Celastrol Exerts Cardioprotective Effect in Rheumatoid Arthritis by Inhibiting TLR2/HMGB1 Signaling Pathway-Mediated Autophagy

Abstract

Objective: Rheumatoid arthritis (RA) is a kind of chronic inflammatory disease characterized by the release of inflammatory cytokines and cardiomyocyte apoptosis, which lead to increased riskfor heart diseases. This study aims to explore the possible effect and mechanism of Celastrol on RA induced cardiac impairments in rats. Methods: Collagen induced RA wistar rat models (CIA) were established for the measurement on secondary foot swelling degree, polyarthritis index score, spleen and thymus index. Pathological morphology was observed using H&E staining. Heart fibrosis was measured after Sirius red staining, while cell apoptosis was determined by TUNEL staining. For in vitro experiments, rat cardiomyocytes were isolated to determine the inflammatory cytokine secretion and cell apoptosis using ELISA and flow cytometry, respectively. Protein expressions of related index and autophagy were detected by Western blot and immunofluorescence. Results: CIA rat model was successfully established and characterized by severe secondary foot swelling degree, and increased polyarthritis index score and spleen and thymus index. Synovial hyperplasia, disordered cardiomyocytes, cell infiltration and fibrosis were also observed in CIA rat model.
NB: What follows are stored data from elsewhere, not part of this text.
(* ===== verification/QueryInfo.v ===== *)
(** * The document of one query

    [QueryInfo], the response that the query, plan and stage pages poll: the part
    shared with the list of queries ([qi]), the other statistics, the session, the
    failure and the output stage. *)

From S2P Require Import Prelude JsString JsNumber Model Stage.

(** [ExecutionFailureInfo] *)
Inductive failure_info := FailureInfo {
  fi_type : jstring;
  fi_message : option jstring;
  fi_stack : option (list jstring);
  fi_suppressed : option (list failure_info);
  fi_cause : option failure_info;
}.

(** [SessionRepresentation]; the property maps are objects. *)
Record session_info := {
  ss_user : jstring;
  ss_principal : option jstring;
  ss_source : option jstring;
  ss_catalog : option jstring;
  ss_schema : option jstring;
  ss_timeZone : jstring;
  ss_remoteUserAddress : option jstring;
  clientTags : list jstring;
  systemProperties : list (jstring * jstring);
  catalogProperties : list (jstring * list (jstring * jstring));
  resourceEstimates : list (jstring * jstring);
}.

Record warning := { w_code_name : jstring; w_message : jstring }.

(** The fields of [queryStats] that only the query page reads. *)
Record detail_stats := {
  endTime : option jstring;
  queuedTime : jstring;
  analysisTime : jstring;
  planningTime : jstring;
  totalScheduledTime : jstring;
  failedCpuTime : jstring;
  failedScheduledTime : jstring;
  processedInputPositions : number;
  failedProcessedInputPositions : number;
  processedInputDataSize : jstring;
  failedProcessedInputDataSize : jstring;
  physicalInputPositions : number;
  failedPhysicalInputPositions : number;
  physicalInputDataSize : jstring;
  failedPhysicalInputDataSize : jstring;
  physicalInputReadTime : jstring;
  failedPhysicalInputReadTime : jstring;
  internalNetworkInputPositions : number;
  failedInternalNetworkInputPositions : number;
  internalNetworkInputDataSize : jstring;
  failedInternalNetworkInputDataSize : jstring;
  peakUserMemoryReservation : jstring;
  peakRevocableMemoryReservation : jstring;
  failedCumulativeUserMemory : number;
  outputPositions : number;
  failedOutputPositions : number;
  outputDataSize : jstring;
  failedOutputDataSize : jstring;
  writtenPositions : number;
  logicalWrittenDataSize : jstring;
  physicalWrittenDataSize : jstring;
  failedPhysicalWrittenDataSize : jstring;
  spilledDataSize : jstring;
}.

Record query_info := {
  qi : query;
  outputStage : option stage;
  finalQueryInfo : bool;
  q_session : session_info;
  detail : detail_stats;
  q_text : jstring;                     (* query.query *)
  preparedQuery : option jstring;
  warnings : list warning;
  failureInfo : option failure_info;
}.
Compared with CIA model, Celastrol treatment could suppress the release of inflammatory cytokines, including TNF-α, IL-6, IL-1β, as well as inhibiting the expressions of Bax, cleaved caspase3, collagen I, collagen III and α-SMA. In addition to that, Celastrol treatment can attenuate cell apoptosis and fibrosis of cardiomyocytes and elevate Bcl-2 expression. RA induced cell autophagy can be suppressed by Celastrol through inhibiting the activation of TLR2/HMGB1 signal pathway. Conclusion: Celastrol can regulate TLR2/HMGB1 signal pathway to suppress autophagy and therefore exert cardioprotective effect in RA.